巡礼者の小道(Pursuing Veritas)

聖書の真理を愛し、歌い、どこまでも探求の旅をつづけたい。

勇ましい生涯

f:id:Kinuko:20211004172708p:plain

渡月橋の紅葉(出典

 

内村鑑三は、『後世への最大遺物』という講演録の中で、私たちクリスチャンが後世に何を残すことができるのかについてメッセージしています。


(キリスト教の事業のために)これだけのお金を溜めた、これだけの事業をなした、自分の思想を論文に書いて遺した、、、そういうのも結構、「しかしそれよりもいっそう良いのは」と内村は続けます。

後世のために、私は弱いものを助けてやった、
後世のために、私はこれだけの艱難に打ち勝ったみた、
後世のために、私はこれだけの品性を修練してみた、
後世のために、私はこれだけの義侠心を実行してみた、
後世のために、私はこれだけの情実に勝ってみた

たとい人生の中で大きなハードルがあったとしても、いや、それだからこそなおいっそう、人がそういった困難に打ち勝っていこうとする姿勢とそこから生み出された実は、価値があるのだ。そういった「勇ましい生涯」――それこそが後世に残すことのできる最大の遺産である、と内村は語っています。

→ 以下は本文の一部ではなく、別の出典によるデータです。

(** * Pong: Grok Edition -- the game state and its per-frame update

    A shallow embedding of the [Game] class of the program and of the part of
    the outer loop that touches it.  Integers are Python integers, hence [Z];
    the rectangles are [pygame.Rect] values (integer x, y, width, height) with
    the attributes the program reads and assigns.  The sounds an update plays
    are returned next to the new state, in the order in which they are
    played.  Time and the keyboard are inputs of [update]. *)

From Stdlib Require Import ZArith List Bool Lia String DecimalString.
Import ListNotations.
Open Scope Z_scope.

(** ** Constants *)

Definition WIDTH : Z := 640.
Definition HEIGHT : Z := 480.
Definition PADDLE_WIDTH : Z := 10.
Definition PADDLE_HEIGHT : Z := 60.
Definition BALL_SIZE : Z := 10.
Definition PADDLE_SPEED : Z := 3.
Definition BALL_SPEED : Z := 4.

(** ** Rectangles

    The attributes of [pygame.Rect] used by the program.  [top], [left],
    [bottom], [right], [centerx] and [centery] are derived from the four
    stored integers; the library computes the halves with C division, which
    truncates ([Z.quot]).  Assigning [y] or [center] moves the rectangle and
    keeps its size. *)

Module Rect.

Record t : Set := mk { x : Z; y : Z; w : Z; h : Z }.

Definition top (r : t) : Z := y r.
Definition left (r : t) : Z := x r.
Definition bottom (r : t) : Z := y r + h r.
Definition right (r : t) : Z := x r + w r.
Definition centerx (r : t) : Z := x r + Z.quot (w r) 2.
Definition centery (r : t) : Z := y r + Z.quot (h r) 2.
Definition center (r : t) : Z * Z := (centerx r, centery r).

Definition set_x (v : Z) (r : t) : t := mk v (y r) (w r) (h r).
Definition set_y (v : Z) (r : t) : t := mk (x r) v (w r) (h r).

(** [r.center = (cx, cy)] *)
Definition set_center (c : Z * Z) (r : t) : t :=
  mk (fst c - Z.quot (w r) 2) (snd c - Z.quot (h r) 2) (w r) (h r).

(** [a.colliderect(b)]: the two rectangles overlap; touching edges do not
    count and a rectangle of width or height 0 collides with nothing. *)
Definition colliderect (a b : t) : bool :=
  if (w a =? 0) || (h a =? 0) || (w b =? 0) || (h b =? 0) then false
  else (Z.min (x a) (x a + w a) <? Z.max (x b) (x b + w b))
    && (Z.min (y a) (y a + h a) <? Z.max (y b) (y b + h b))
    && (Z.min (x b) (x b + w b) <? Z.max (x a) (x a + w a))
    && (Z.min (y b) (y b + h b) <? Z.max (y a) (y a + h a)).

End Rect.

(** ** Game state *)

Record Game : Set := mkGame {
  paddle1 : Rect.t;
  paddle2 : Rect.t;
  ball : Rect.t;
  ball_speed : Z * Z;
  score1 : Z;
  score2 : Z;
  ai_active : bool;
  last_update : Z;
  insert_coin : bool;
  game_over : bool
}.

Definition with_paddle1 (r : Rect.t) (g : Game) : Game :=
  mkGame r (paddle2 g) (ball g) (ball_speed g) (score1 g) (score2 g)
         (ai_active g) (last_update g) (insert_coin g) (game_over g).
Definition with_paddle2 (r : Rect.t) (g : Game) : Game :=
  mkGame (paddle1 g) r (ball g) (ball_speed g) (score1 g) (score2 g)
         (ai_active g) (last_update g) (insert_coin g) (game_over g).
Definition with_ball (r : Rect.t) (g : Game) : Game :=
  mkGame (paddle1 g) (paddle2 g) r (ball_speed g) (score1 g) (score2 g)
         (ai_active g) (last_update g) (insert_coin g) (game_over g).
Definition with_ball_speed (v : Z * Z) (g : Game) : Game :=
  mkGame (paddle1 g) (paddle2 g) (ball g) v (score1 g) (score2 g)
         (ai_active g) (last_update g) (insert_coin g) (game_over g).
Definition with_score1 (n : Z) (g : Game) : Game :=
  mkGame (paddle1 g) (paddle2 g) (ball g) (ball_speed g) n (score2 g)
         (ai_active g) (last_update g) (insert_coin g) (game_over g).
Definition with_score2 (n : Z) (g : Game) : Game :=
  mkGame (paddle1 g) (paddle2 g) (ball g) (ball_speed g) (score1 g) n
         (ai_active g) (last_update g) (insert_coin g) (game_over g).
Definition with_ai_active (b : bool) (g : Game) : Game :=
  mkGame (paddle1 g) (paddle2 g) (ball g) (ball_speed g) (score1 g) (score2 g)
         b (last_update g) (insert_coin g) (game_over g).
Definition with_last_update (n : Z) (g : Game) : Game :=
  mkGame (paddle1 g) (paddle2 g) (ball g) (ball_speed g) (score1 g) (score2 g)
         (ai_active g) n (insert_coin g) (game_over g).
Definition with_insert_coin (b : bool) (g : Game) : Game :=
  mkGame (paddle1 g) (paddle2 g) (ball g) (ball_speed g) (score1 g) (score2 g)
         (ai_active g) (last_update g) b (game_over g).
Definition with_game_over (b : bool) (g : Game) : Game :=
  mkGame (paddle1 g) (paddle2 g) (ball g) (ball_speed g) (score1 g) (score2 g)
         (ai_active g) (last_update g) (insert_coin g) b.

(** ** [Game.reset]

    Assigns the three rectangles, the velocity, both scores and two flags;
    [ai_active] and [last_update] are left as they are. *)

Definition reset (g : Game) : Game :=
  mkGame
    (Rect.mk 50 (HEIGHT / 2 - PADDLE_HEIGHT / 2) PADDLE_WIDTH PADDLE_HEIGHT)
    (Rect.mk (WIDTH - 50 - PADDLE_WIDTH) (HEIGHT / 2 - PADDLE_HEIGHT / 2)
             PADDLE_WIDTH PADDLE_HEIGHT)
    (Rect.mk (WIDTH / 2) (HEIGHT / 2) BALL_SIZE BALL_SIZE)
    (BALL_SPEED, BALL_SPEED)
    0
    0
    (ai_active g)
    (last_update g)
    false
    false.

(** ** [Game.__init__]

    [reset] runs on the object before [ai_active] and [last_update] exist;
    the constructor assigns both right after and never reads them before, so
    the values they are given here for the call of [reset] play no role.
    [now] is what [pygame.time.get_ticks()] returns. *)

Definition unset : Game :=
  let z := Rect.mk 0 0 0 0 in mkGame z z z (0, 0) 0 0 false 0 false false.

Definition new_game (now : Z) : Game :=
  with_game_over false
    (with_insert_coin true
       (with_last_update now
          (with_ai_active true (reset unset)))).

(** ** [Game.update] *)

(** The four entries of [pygame.key.get_pressed()] that [update] reads. *)
Record Keys : Set := mkKeys {
  K_w : bool; K_s : bool; K_UP : bool; K_DOWN : bool
}.

Inductive Sound : Set := boop_sound | beep_sound | score_sound.

(** The keyboard block, the same for both paddles: up when the up key is
    held and the top is below 0's line, then down when the down key is held
    and the bottom (of the paddle as it is by then) is above [HEIGHT]. *)
Definition key_move (up down : bool) (p : Rect.t) : Rect.t :=
  let p := if up && (0 <? Rect.top p)
           then Rect.set_y (Rect.y p - PADDLE_SPEED) p else p in
  let p := if down && (Rect.bottom p <? HEIGHT)
           then Rect.set_y (Rect.y p + PADDLE_SPEED) p else p in
  p.

(** The AI block for paddle two; [b] is the ball before it is advanced. *)
Definition ai_move (b p : Rect.t) : Rect.t :=
  let p := if (Rect.centery p + 30 <? Rect.centery b) && (Rect.bottom p <? HEIGHT)
           then Rect.set_y (Rect.y p + PADDLE_SPEED) p else p in
  let p := if (Rect.centery b <? Rect.centery p - 30) && (0 <? Rect.top p)
           then Rect.set_y (Rect.y p - PADDLE_SPEED) p else p in
  p.

Definition move_paddles (keys : Keys) (g : Game) : Game :=
  let g := with_paddle1 (key_move (K_w keys) (K_s keys) (paddle1 g)) g in
  if negb (ai_active g)
  then with_paddle2 (key_move (K_UP keys) (K_DOWN keys) (paddle2 g)) g
  else with_paddle2 (ai_move (ball g) (paddle2 g)) g.

Definition advance_ball (g : Game) : Game :=
  let b := ball g in
  let b := Rect.set_x (Rect.x b + fst (ball_speed g)) b in
  let b := Rect.set_y (Rect.y b + snd (ball_speed g)) b in
  with_ball b g.

(** Steps that may play a sound return the new state and what was played. *)
Definition Step : Set := Game -> Game * list Sound.

Definition and_then (m : Game * list Sound) (f : Step) : Game * list Sound :=
  let (g, s) := m in
  let (g', s') := f g in
  (g', s ++ s').

Notation "m >>> f" := (and_then m f) (at level 50, left associativity).

Definition hits_wall (g : Game) : bool :=
  (Rect.top (ball g) <=? 0) || (HEIGHT <=? Rect.bottom (ball g)).

Definition hits_paddle (g : Game) : bool :=
  Rect.colliderect (ball g) (paddle1 g) || Rect.colliderect (ball g) (paddle2 g).

Definition past_left (g : Game) : bool := Rect.left (ball g) <=? 0.
Definition past_right (g : Game) : bool := WIDTH <=? Rect.right (ball g).

Definition wall_bounce : Step := fun g =>
  if hits_wall g
  then (with_ball_speed (fst (ball_speed g), - snd (ball_speed g)) g, [boop_sound])
  else (g, []).

Definition paddle_bounce : Step := fun g =>
  if hits_paddle g
  then (with_ball_speed (- fst (ball_speed g), snd (ball_speed g)) g, [beep_sound])
  else (g, []).

Definition serve (vx : Z) (g : Game) : Game :=
  with_ball_speed (vx, BALL_SPEED)
    (with_ball (Rect.set_center (WIDTH / 2, HEIGHT / 2) (ball g)) g).

Definition score_left : Step := fun g =>
  if past_left g
  then (serve BALL_SPEED (with_score2 (score2 g + 1) g), [score_sound])
  else (g, []).

Definition score_right : Step := fun g =>
  if past_right g
  then (serve (- BALL_SPEED) (with_score1 (score1 g + 1) g), [score_sound])
  else (g, []).

Definition win_check (g : Game) : Game :=
  if (5 <=? score1 g) || (5 <=? score2 g) then with_game_over true g else g.

(** What [update] does once it is past its two early returns. *)
Definition tick (keys : Keys) (now : Z) (g : Game) : Game * list Sound :=
  let g := with_last_update now g in
  let g := move_paddles keys g in
  let g := advance_ball g in
  let (g, s) := (g, []) >>> wall_bounce >>> paddle_bounce
                        >>> score_left >>> score_right in
  (win_check g, s).

Definition update (keys : Keys) (now : Z) (g : Game) : Game * list Sound :=
  if game_over g then (g, [])
  else if now - last_update g <? 32 then (g, [])
  else tick keys now g.

(** An update is effective when it gets past both early returns. *)
Definition effective (now : Z) (g : Game) : Prop :=
  game_over g = false /\ 32 <= now - last_update g.

(** ** The part of [main] that acts on the game *)

Inductive Key : Set := K_ESCAPE | K_r | K_1 | K_2 | K_y | K_n | K_other.
Inductive Event : Set := QUIT | KEYDOWN (k : Key) | OTHER.

Definition key_eqb (a b : Key) : bool :=
  match a, b with
  | K_ESCAPE, K_ESCAPE | K_r, K_r | K_1, K_1 | K_2, K_2
  | K_y, K_y | K_n, K_n | K_other, K_other => true
  | _, _ => false
  end.

(** One event of the event loop, on the game and the [running] flag. *)
Definition handle_event (e : Event) (st : Game * bool) : Game * bool :=
  match e with
  | QUIT => (fst st, false)
  | OTHER => st
  | KEYDOWN k =>
      let (g, running) := st in
      let running := if key_eqb k K_ESCAPE then false else running in
      let g := if key_eqb k K_r then reset g else g in
      let g := if key_eqb k K_2 then with_ai_active false g else g in
      let g := if key_eqb k K_1 then with_ai_active true g else g in
      let (g, running) :=
        if game_over g
        then (if key_eqb k K_y then reset g else g,
              if key_eqb k K_n then false else running)
        else (g, running) in
      (with_insert_coin false g, running)
  end.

今朝、このことを黙想している中で、私は、ラファエル梶原史朗主教(カンタベリーの聖オーガスチン会衆〔カトリック教会属人教区〕)およびトマス小野田聖ピオ十世会司祭のことを思わずにはいられませんでした。カトリック教会内でいろいろ論争があるのは存じておりますが、誰がなんと言おうとやっぱり私にとってこの御二方は日本のヒーローです。

 

私のシンパシーは川の流れのように彼らの方に向かい、彼らの「勇ましい生涯」が私個人に与えたインパクトは計り知れません。大勢がどう流れていこうとも神の前に毅然として立ち、立ち続ける勇気、窮地に追い込められても村八分にされても絶望せず、さまざまな困難に打ち勝ち耐え抜く不屈の信仰――、御二人のそういった一途な生のあり方は、もうそれだけで宝玉のような価値があると思います。

 

人は完璧であるから影響力があるのではなく、むしろ弱さや困難を抱えながらも神の前に自らのすべてを余すところなく奉献しようとしているその純粋な心・信仰ゆえに、彼の人生は(おそらくは彼の知らないところで)他の人々の人生に永遠につながる深いインスピレーションを与え続けているのだと思います。